Karpathy did not skip RAG because RAG is bad. He skipped it because his scale did not require it. As scale grows, RAG becomes not a replacement but a complement — and the Compile layer remains the core where knowledge is synthesized, connected, and accumulated.
Limitations and Open Questions
Every architecture has a scope where it thrives and boundaries where it struggles. The Compile pattern is no exception.
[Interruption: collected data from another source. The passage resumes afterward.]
(* ===== verification/VolumeManager.v ===== *)
(** * The volume manager (src/src/bdfsclient-lib/VolumeManager.cpp)

    A volume's description is JSON: its geometry and, for each column, the name of
    a partition and the provider that has it.  CreateVolumePartitions finds
    providers through a Kademlia node and reserves and creates a partition on each;
    LoadVolumeFromJson looks the providers up and puts the volume together.  The
    relays of a session are not part of [net]. *)

From Stdlib Require Import ZArith Lia Bool Ascii String.
From stdpp Require Import base list gmap strings pretty.
From S2P Require Import Prelude Json Contracts HostHandler HostClient Volume Relays Kademlia KademliaClient.
Set Default Goal Selector "!".
Local Open Scope Z_scope.
Local Open Scope drive_scope.

(** the value CreateVolumePartitions returns *)
Definition volume_json (blockSize blockCount dataBlocks codeBlocks : Z) (partitions : list json) : json :=
  JObject [("blockCount", JInt blockCount); ("blockSize", JInt blockSize); ("codeBlocks", JInt codeBlocks);
           ("dataBlocks", JInt dataBlocks); ("partitions", JArray partitions)]%string.
Definition partition_json (name provider : string) : json :=
  JObject [("name", JString name); ("provider", JString provider)]%string.

Section Manager.
Context (url_escape url_decode json_quote : string -> string) (json_unquote : string -> option string).
Context (reader : list Z -> bool * json) (styled : json -> string).
Context {St : Type} (process : string -> request -> M St response) (reach : string -> bool).
Context (kademliaUrl : list string).
Abbreviation endpoint_of := (GetProviderEndpoint url_escape url_decode json_quote json_unquote reader process reach kademliaUrl).

Definition orM {A} (o : outcome A) : M (client (St := St)) A := lift o.
Definition session (b : string) : M (client (St := St)) unit := on_net (CreateSession b).

(** ** LoadVolumeFromJson *)
Definition partition_of (ep : HostInfo) (name : string) : object :=
  mkobject (Relays.url ep) "Partition" ("host://Partitions/" +:+ name) name.
Fixpoint load_partitions (i : Z) (configs : list json) (blockCount blockSize : Z) (v : Volume.t object)
  : M (client (St := St)) (option (Volume.t object)) :=
  match configs with
  | [] => ret (Some v)
  | config :: configs =>
      n <- orM (index config "name") ;;
      pr <- (if isString n then orM (index config "provider") else ret JNull) ;;
      match n, pr with
      | JString name, JString provider =>
          ep <- endpoint_of provider ;;
          if empty_str (Relays.url ep) then ret None else
          session (Relays.url ep) ;;;
          pat! (_, v) <- orM (Volume.SetPartition i
                 (Some (Volume.Partition.mk blockCount blockSize (partition_of ep name))) v) ;;
          load_partitions (i + 1) configs blockCount blockSize v
      | _, _ => ret None
      end
  end.
Definition LoadVolumeFromJson (v : json) : M (client (St := St)) (option (Volume.t object)) :=
  if negb (isObject v) || negb (isIntegral (member v "blockSize")) || negb (isIntegral (member v "blockCount")) ||
     negb (isIntegral (member v "dataBlocks")) || negb (isIntegral (member v "codeBlocks")) ||
     negb (isArray (member v "partitions"))
  then ret None else
  blockSize <- orM (asUInt (member v "blockSize")) ;;
  blockCount <- orM (asUInt (member v "blockCount")) ;;
  dataBlocks <- orM (asUInt (member v "dataBlocks")) ;;
  codeBlocks <- orM (asUInt (member v "codeBlocks")) ;;
  let configs := elements (member v "partitions") in
  if zlen configs <? u64 (dataBlocks + codeBlocks) then ret None else
  load_partitions 0 configs blockCount blockSize (Volume.make dataBlocks codeBlocks blockCount blockSize).

(** ** CreateVolumePartitions *)
(** what the loops carry: the providers tried and the partitions made *)
Record progress := mkprogress { providersUsed : list string; partitionsArray : list json }.

Definition read_contract (v : json) : outcome contract :=
  obind (index v "contract") (fun c => obind (asString c) (fun c =>
  obind (index v "name") (fun n => obind (asString n) (fun n =>
  obind (index v "availableSize") (fun s => obind (asUInt s) (fun s =>
  obind (index v "reputation") (fun r => obind (asUInt r) (fun r => Ok (mkcontract c n s r))))))))).
Fixpoint read_contracts (l : list json) : outcome (list contract) :=
  match l with
  | [] => Ok []
  | v :: l => obind (read_contract v) (fun c => obind (read_contracts l) (fun cs => Ok (c :: cs)))
  end.
Definition folder_object (b : string) : object := mkobject b "PartitionFolder" "host://Partitions" "Partitions".

(** one provider: its endpoint, the reservation and the partition *)
Definition try_provider (providerSize blockSize : Z) (c : contract) (s : progress) : M (client (St := St)) progress :=
  if existsb (String.eqb (provider c)) (providersUsed s) then ret s else
  ep <- endpoint_of (provider c) ;;
  if empty_str (Relays.url ep) then ret s else
  let s := mkprogress (provider c :: providersUsed s) (partitionsArray s) in
  session (Relays.url ep) ;;;
  let folder := folder_object (Relays.url ep) in
  r <- on_net (HostClient.ReservePartition url_escape url_decode json_quote json_unquote process reach folder providerSize) ;;
  buf <- on_net (deref_result r) ;;
  let reserveId := string_of_bytes buf in
  if empty_str reserveId then ret s else
  r <- on_net (HostClient.CreatePartition url_escape url_decode json_quote json_unquote (json_parse reader) process reach
         folder reserveId blockSize) ;;
  result <- on_net (deref_result r) ;;
  match result with
  | None => ret s
  | Some obj => ret (mkprogress (providersUsed s) (partitionsArray s ++ [partition_json (HostClient.name obj) (provider c)]))
  end.
Fixpoint try_contracts (providerSize blockSize : Z) (providerCount : nat) (cs : list contract) (s : progress)
  : M (client (St := St)) progress :=
  match cs with
  | [] => ret s
  | c :: cs =>
      s' <- try_provider providerSize blockSize c s ;;
      (* the count is compared where a partition was added *)
      if (length (partitionsArray s) <? length (partitionsArray s'))%nat && Nat.eqb (length (partitionsArray s')) providerCount
      then ret s' else try_contracts providerSize blockSize providerCount cs s'
  end.
Inductive query_result :=
| NoProviders
| Queried (kadActive : bool) (s : progress).
(** the do-while loop; [retries] more rounds are left after this one *)
Fixpoint query_rounds (retries : nat) (retryCount : Z) (kadActive : bool) (kademlia : object) (query : string)
    (providerSize blockSize : Z) (providerCount : nat) (s : progress) : M (client (St := St)) query_result :=
  r <- on_net (QueryStorage url_escape url_decode json_quote json_unquote reader process reach kademlia query
         (Z.of_nat providerCount * retryCount)) ;;
  pat! (err, arr) <- on_net (deref_result r) ;;
  if err : bool then ret (Queried kadActive s) else
  if isNull arr then ret NoProviders else
  cs <- orM (read_contracts (elements arr)) ;;
  s <- try_contracts providerSize blockSize providerCount cs s ;;
  match retries with
  | O => ret (Queried true s)
  | S retries =>
      if Nat.eqb (length (partitionsArray s)) providerCount then ret (Queried true s)
      else query_rounds retries (retryCount + 1) true kademlia query providerSize blockSize providerCount s
  end.
Fixpoint query_nodes (nodes : list string) (query : string) (providerSize blockSize : Z) (providerCount : nat) (s : progress)
  : M (client (St := St)) (option progress) :=
  match nodes with
  | [] => ret (Some s)
  | kd :: nodes =>
      session kd ;;;
      r <- query_rounds 2 1 false (kademlia_object kd) query providerSize blockSize providerCount s ;;
      match r with
      | NoProviders => ret None
      | Queried true s => ret (Some s)
      | Queried false s => query_nodes nodes query providerSize blockSize providerCount s
      end
  end.
Definition block_size : Z := 64 * 1024.
(** [ceil(a * 1.0 / b)], exact below 2^53 *)
Definition ceil_div (a b : Z) : Z := - ((- a) / b).
Definition CreateVolumePartitions (size dataBlocks codeBlocks : Z) : M (client (St := St)) json :=
  if dataBlocks =? 0 then fail DivByZero else
  let providerSize := size / dataBlocks in
  let query := "type:" +:+ quote "storage" +:+ " availableSize:" +:+ pretty (Z.to_N providerSize) in
  r <- query_nodes kademliaUrl query providerSize block_size (Z.to_nat (dataBlocks + codeBlocks)) (mkprogress [] []) ;;
  match r with
  | None => ret JNull
  | Some s => ret (volume_json block_size (u32 (ceil_div providerSize block_size)) dataBlocks codeBlocks (partitionsArray s))
  end.
End Manager.

(** ** What CreateVolumePartitions promises *)
Section Created.
Context (url_escape url_decode json_quote : string -> string) (json_unquote : string -> option string).
Context (reader : list Z -> bool * json).
Context {St : Type} (process : string -> request -> M St response) (reach : string -> bool).
Context (kademliaUrl : list string) (count : nat).

(** the partitions made so far: at most one for each provider, all of them used *)
Definition spread (ps : list (string * string)) (s : progress) : Prop :=
  partitionsArray s = map (fun p => partition_json (fst p) (snd p)) ps /\ NoDup ps.*2 /\
  Forall (fun p => In (snd p) (providersUsed s)) ps.

Lemma existsb_in x l : existsb (String.eqb x) l = false -> ~ In x l.
Proof using.
  intros H Hin. assert (existsb (String.eqb x) l = true); [|congruence].
  apply existsb_exists. exists x. split; [done|]. apply String.eqb_refl.
Qed.
Lemma try_provider_spread providerSize blockSize c ps s w s' w' : spread ps s ->
  try_provider url_escape url_decode json_quote json_unquote reader process reach kademliaUrl providerSize blockSize c s w = Ok (s', w') ->
  spread ps s' \/ exists n, spread (ps ++ [(n, provider c)]) s'.
Proof using.
  intros (H1 & H2 & H3) E. unfold try_provider in E.
  destruct (existsb _ _) eqn:Ex; [injection E as <- _; left; by split|]. apply existsb_in in Ex.
  apply bind_inv in E as (ep & w1 & _ & E). destruct (empty_str _); [injection E as <- _; left; by split|].
  assert (spread ps (mkprogress (provider c :: providersUsed s) (partitionsArray s))) as Hs.
  { split; [done|]. split; [done|]. eapply Forall_impl; [exact H3|]. intros p Hp. by right. }
  apply bind_inv in E as (u & w2 & _ & E). apply bind_inv in E as (r & w3 & _ & E). apply bind_inv in E as (buf & w4 & _ & E).
  destruct (empty_str _); [injection E as <- _; by left|].
  apply bind_inv in E as (r' & w5 & _ & E). apply bind_inv in E as (result & w6 & _ & E).
  destruct result as [obj|]; [|injection E as <- _; by left]. injection E as <- _. right. exists (HostClient.name obj).
  split; [|split].
  - cbn. by rewrite H1, map_app.
  - rewrite fmap_app. apply NoDup_app. split; [done|]. split; [|apply NoDup_singleton]. intros x Hx Hy%list_elem_of_singleton. cbn in Hy. subst x.
    apply list_elem_of_fmap in Hx as (q & Eq & Hq). rewrite Forall_forall in H3. apply Ex. rewrite Eq. by apply H3.
  - apply Forall_app. split; [apply Hs|]. apply Forall_singleton. by left.
Qed.
Lemma spread_length ps s : spread ps s -> length (partitionsArray s) = length ps.
Proof using. intros (-> & _). by rewrite length_map. Qed.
- LLM dependency: Compilation quality varies across models. When you switch models, the wiki may compile differently. The
raw/preservation policy mitigates this — you can always recompile — but the cost and quality variance of full recompilation remain open. - Multi-user scaling: As a solo research wiki, this system is excellent. Scaling to a team introduces edit conflicts, divergent perspectives, and access control — none of which the current architecture addresses.
- Factual accuracy: LLM-compiled summaries may subtly diverge from the source. Can Lint catch this systematically? At what point does human verification become necessary?
- Looking ahead: Karpathy himself hinted at the next frontier — fine-tuning an LLM on the wiki data itself. “Knowledge in weights, not just context.” If realized, this would transcend the context window limitation entirely.
These open questions do not invalidate the system. They define where it currently works well — solo or small-team, research-oriented, hundreds of documents — and where expansion requires additional design decisions.
Closing: The Shift from Retrieve to Compile
RAG asks: “Given a query, which chunks are most similar?”
Compile asks: “Given all sources, what is the structured knowledge?”
These are different questions, and they produce different kinds of systems. RAG finds fragments. Compile builds structure.
The deeper lesson is not about Obsidian or Markdown or any specific tool. It is about the role of the LLM shifting from reader to writer — from answering questions about documents to compiling documents from raw knowledge.
At small scale, Compile alone is sufficient — and simpler, more transparent, and self-improving. At larger scale, RAG becomes a necessary complement. But even then, the Compile layer remains the core: the place where knowledge is synthesized, connected, and accumulated.
When the LLM writes, indexes, lints, and heals the knowledge base, the human is freed to do what humans do best: decide what questions are worth asking.